Saved data entries:
*** Begin section ***

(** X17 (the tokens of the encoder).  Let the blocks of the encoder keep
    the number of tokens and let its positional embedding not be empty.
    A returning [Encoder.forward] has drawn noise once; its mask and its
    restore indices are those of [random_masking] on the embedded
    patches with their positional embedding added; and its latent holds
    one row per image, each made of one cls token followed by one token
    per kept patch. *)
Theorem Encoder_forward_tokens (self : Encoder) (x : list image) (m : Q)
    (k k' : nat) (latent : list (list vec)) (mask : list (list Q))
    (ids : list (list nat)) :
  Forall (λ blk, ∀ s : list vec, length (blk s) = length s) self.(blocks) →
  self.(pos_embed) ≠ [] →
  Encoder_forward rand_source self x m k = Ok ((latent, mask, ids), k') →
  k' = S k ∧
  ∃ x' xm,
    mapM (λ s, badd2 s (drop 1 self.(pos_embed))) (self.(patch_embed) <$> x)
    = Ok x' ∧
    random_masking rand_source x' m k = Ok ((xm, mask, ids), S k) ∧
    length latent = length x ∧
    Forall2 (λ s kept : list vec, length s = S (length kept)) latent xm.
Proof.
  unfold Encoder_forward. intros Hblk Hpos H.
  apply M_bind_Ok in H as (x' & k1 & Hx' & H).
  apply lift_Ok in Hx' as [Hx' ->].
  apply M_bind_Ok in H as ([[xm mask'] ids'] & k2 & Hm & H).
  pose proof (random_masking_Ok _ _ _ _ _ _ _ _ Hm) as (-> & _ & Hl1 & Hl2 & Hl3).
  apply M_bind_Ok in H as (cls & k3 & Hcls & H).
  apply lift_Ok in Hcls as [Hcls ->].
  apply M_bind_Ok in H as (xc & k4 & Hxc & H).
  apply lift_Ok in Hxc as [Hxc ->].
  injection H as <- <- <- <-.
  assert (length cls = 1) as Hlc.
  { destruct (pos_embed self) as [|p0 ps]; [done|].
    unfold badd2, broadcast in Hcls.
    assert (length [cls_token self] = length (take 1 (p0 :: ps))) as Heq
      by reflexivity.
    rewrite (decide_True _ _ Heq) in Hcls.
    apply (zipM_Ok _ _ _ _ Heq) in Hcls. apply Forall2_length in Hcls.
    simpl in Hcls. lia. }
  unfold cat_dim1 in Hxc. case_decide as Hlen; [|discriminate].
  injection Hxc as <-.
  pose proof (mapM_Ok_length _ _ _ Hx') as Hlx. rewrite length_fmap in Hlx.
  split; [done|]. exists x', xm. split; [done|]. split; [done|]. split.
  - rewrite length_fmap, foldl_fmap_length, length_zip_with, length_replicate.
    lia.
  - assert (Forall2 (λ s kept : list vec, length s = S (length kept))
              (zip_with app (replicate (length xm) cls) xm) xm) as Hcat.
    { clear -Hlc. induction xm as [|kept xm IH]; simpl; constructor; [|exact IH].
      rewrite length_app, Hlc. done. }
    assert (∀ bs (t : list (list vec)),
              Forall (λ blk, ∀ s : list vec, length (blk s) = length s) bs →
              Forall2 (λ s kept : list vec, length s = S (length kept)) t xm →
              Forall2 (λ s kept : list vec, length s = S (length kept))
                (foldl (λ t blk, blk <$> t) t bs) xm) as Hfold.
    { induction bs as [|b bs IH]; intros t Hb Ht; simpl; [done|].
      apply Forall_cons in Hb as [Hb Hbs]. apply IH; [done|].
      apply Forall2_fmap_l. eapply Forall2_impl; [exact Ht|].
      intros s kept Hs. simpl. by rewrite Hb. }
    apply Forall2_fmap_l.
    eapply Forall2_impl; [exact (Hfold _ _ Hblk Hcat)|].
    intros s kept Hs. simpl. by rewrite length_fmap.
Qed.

*** End section ***
*** Begin section ***

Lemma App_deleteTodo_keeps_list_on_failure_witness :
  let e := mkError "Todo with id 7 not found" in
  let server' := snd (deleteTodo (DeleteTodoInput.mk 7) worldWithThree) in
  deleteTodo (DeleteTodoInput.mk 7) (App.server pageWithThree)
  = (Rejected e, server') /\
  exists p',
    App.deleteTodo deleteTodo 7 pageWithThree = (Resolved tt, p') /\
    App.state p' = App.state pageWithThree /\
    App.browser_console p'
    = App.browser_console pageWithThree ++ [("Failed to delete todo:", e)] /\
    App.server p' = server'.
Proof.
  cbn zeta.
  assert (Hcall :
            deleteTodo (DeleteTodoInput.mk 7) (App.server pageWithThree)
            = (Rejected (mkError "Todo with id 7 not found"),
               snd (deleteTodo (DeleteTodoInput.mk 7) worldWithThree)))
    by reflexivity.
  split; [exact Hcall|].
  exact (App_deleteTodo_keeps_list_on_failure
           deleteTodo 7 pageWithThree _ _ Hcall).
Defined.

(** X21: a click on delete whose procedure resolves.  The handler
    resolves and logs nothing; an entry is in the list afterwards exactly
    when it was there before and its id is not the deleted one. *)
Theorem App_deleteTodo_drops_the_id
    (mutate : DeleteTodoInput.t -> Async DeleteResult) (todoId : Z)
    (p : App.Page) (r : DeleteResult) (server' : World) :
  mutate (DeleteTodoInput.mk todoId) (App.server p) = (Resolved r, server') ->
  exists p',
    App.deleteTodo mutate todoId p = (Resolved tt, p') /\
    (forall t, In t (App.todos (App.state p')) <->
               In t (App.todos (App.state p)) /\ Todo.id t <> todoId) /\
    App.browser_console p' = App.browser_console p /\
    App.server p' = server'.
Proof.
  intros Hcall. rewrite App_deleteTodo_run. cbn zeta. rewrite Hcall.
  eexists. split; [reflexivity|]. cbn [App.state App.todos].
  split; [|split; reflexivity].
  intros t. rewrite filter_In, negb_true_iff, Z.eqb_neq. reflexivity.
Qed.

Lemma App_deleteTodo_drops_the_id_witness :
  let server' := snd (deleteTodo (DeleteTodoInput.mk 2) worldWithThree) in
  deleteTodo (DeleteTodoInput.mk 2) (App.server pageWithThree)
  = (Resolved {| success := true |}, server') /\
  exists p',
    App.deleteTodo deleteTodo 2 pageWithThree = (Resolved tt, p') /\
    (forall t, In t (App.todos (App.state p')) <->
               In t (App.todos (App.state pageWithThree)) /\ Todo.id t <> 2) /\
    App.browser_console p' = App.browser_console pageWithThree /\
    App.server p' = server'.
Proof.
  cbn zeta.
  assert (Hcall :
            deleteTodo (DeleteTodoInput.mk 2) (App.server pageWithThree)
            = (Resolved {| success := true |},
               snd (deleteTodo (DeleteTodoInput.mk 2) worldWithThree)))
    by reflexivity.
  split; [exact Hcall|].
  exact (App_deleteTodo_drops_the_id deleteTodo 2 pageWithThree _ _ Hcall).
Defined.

*** End section ***
*** Begin section ***

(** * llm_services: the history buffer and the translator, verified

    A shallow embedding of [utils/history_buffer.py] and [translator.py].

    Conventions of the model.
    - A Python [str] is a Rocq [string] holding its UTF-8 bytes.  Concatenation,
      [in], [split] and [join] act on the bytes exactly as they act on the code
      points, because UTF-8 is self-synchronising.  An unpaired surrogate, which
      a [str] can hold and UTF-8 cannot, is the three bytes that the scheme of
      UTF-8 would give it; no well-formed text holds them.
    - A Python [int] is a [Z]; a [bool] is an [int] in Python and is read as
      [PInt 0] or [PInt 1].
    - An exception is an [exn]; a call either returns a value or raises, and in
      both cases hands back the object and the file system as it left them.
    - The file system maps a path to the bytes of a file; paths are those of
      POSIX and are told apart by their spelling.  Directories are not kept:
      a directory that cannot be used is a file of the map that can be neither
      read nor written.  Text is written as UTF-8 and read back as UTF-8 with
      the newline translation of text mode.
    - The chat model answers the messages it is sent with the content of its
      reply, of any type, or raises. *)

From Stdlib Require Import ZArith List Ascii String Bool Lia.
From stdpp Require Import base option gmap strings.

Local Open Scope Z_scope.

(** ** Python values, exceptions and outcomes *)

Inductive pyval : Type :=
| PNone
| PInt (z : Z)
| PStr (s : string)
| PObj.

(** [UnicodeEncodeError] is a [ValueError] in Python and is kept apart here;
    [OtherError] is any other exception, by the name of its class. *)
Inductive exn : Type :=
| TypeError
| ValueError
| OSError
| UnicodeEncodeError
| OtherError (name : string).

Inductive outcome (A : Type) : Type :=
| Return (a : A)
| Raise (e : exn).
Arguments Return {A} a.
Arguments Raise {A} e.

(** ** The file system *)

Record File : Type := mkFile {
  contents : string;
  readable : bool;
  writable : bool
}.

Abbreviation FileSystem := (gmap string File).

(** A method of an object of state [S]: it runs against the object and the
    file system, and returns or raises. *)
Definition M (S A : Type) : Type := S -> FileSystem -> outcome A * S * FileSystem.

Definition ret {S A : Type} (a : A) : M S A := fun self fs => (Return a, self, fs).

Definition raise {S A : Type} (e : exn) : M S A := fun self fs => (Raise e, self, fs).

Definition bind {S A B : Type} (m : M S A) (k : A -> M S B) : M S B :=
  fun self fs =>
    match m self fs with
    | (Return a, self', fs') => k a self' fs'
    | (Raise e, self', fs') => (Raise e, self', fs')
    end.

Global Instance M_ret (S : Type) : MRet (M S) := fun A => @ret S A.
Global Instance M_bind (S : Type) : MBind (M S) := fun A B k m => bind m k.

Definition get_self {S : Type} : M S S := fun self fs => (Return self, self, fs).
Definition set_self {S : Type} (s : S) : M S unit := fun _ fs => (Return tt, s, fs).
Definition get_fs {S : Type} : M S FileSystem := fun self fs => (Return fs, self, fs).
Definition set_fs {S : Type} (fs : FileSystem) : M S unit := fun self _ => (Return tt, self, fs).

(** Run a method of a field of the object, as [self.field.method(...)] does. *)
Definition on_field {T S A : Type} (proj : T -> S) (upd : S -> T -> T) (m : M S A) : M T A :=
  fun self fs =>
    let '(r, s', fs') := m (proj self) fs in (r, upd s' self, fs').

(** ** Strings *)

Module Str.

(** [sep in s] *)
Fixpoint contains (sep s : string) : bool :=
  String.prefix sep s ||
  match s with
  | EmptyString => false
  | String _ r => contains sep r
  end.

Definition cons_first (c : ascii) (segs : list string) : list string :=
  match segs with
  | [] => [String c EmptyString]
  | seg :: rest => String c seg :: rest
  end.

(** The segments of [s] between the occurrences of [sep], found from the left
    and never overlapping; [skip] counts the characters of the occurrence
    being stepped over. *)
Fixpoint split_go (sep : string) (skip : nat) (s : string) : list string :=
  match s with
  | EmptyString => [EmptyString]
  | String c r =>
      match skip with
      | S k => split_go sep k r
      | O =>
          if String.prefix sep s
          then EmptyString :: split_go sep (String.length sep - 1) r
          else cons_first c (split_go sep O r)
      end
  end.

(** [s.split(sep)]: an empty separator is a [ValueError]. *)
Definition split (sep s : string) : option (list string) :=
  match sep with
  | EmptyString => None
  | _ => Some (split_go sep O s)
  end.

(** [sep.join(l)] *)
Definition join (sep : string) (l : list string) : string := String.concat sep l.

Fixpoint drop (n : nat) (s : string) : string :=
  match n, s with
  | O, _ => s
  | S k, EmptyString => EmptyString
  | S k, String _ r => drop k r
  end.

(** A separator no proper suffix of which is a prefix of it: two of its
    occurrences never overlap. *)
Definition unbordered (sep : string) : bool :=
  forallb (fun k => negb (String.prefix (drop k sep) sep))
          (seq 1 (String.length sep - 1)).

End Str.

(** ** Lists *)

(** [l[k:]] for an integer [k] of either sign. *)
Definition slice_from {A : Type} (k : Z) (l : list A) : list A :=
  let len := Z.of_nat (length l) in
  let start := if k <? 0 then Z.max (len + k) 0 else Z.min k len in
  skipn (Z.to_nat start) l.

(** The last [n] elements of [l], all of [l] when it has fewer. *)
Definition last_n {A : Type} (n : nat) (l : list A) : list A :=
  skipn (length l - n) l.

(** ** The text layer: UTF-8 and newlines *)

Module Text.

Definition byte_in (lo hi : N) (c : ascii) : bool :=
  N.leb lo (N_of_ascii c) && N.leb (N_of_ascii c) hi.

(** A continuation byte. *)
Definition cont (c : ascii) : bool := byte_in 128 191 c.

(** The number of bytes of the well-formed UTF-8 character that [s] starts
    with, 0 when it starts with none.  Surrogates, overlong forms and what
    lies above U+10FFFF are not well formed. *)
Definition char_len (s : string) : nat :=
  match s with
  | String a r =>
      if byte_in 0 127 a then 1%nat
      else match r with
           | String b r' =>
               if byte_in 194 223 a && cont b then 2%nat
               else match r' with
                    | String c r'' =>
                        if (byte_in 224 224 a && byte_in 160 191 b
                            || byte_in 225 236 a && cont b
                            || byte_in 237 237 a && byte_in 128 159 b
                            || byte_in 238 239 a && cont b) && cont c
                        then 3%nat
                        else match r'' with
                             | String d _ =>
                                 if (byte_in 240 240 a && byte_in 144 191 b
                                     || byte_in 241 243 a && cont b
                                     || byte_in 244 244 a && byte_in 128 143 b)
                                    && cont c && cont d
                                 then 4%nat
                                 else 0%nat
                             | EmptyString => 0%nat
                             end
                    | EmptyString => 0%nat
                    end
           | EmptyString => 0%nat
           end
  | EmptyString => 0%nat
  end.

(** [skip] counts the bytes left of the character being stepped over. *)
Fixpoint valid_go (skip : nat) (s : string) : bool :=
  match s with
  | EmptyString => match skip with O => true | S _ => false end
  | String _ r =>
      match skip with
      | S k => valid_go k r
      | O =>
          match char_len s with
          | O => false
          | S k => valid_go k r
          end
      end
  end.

*** End section ***

In the data above, start at the line that has "(** X17 (the", stop after the line that has "patches with their", and print every line in between exactly as it stands.

WRITTEN RESPONSE:
(** X17 (the tokens of the encoder).  Let the blocks of the encoder keep
    the number of tokens and let its positional embedding not be empty.
    A returning [Encoder.forward] has drawn noise once; its mask and its
    restore indices are those of [random_masking] on the embedded
    patches with their positional embedding added; and its latent holds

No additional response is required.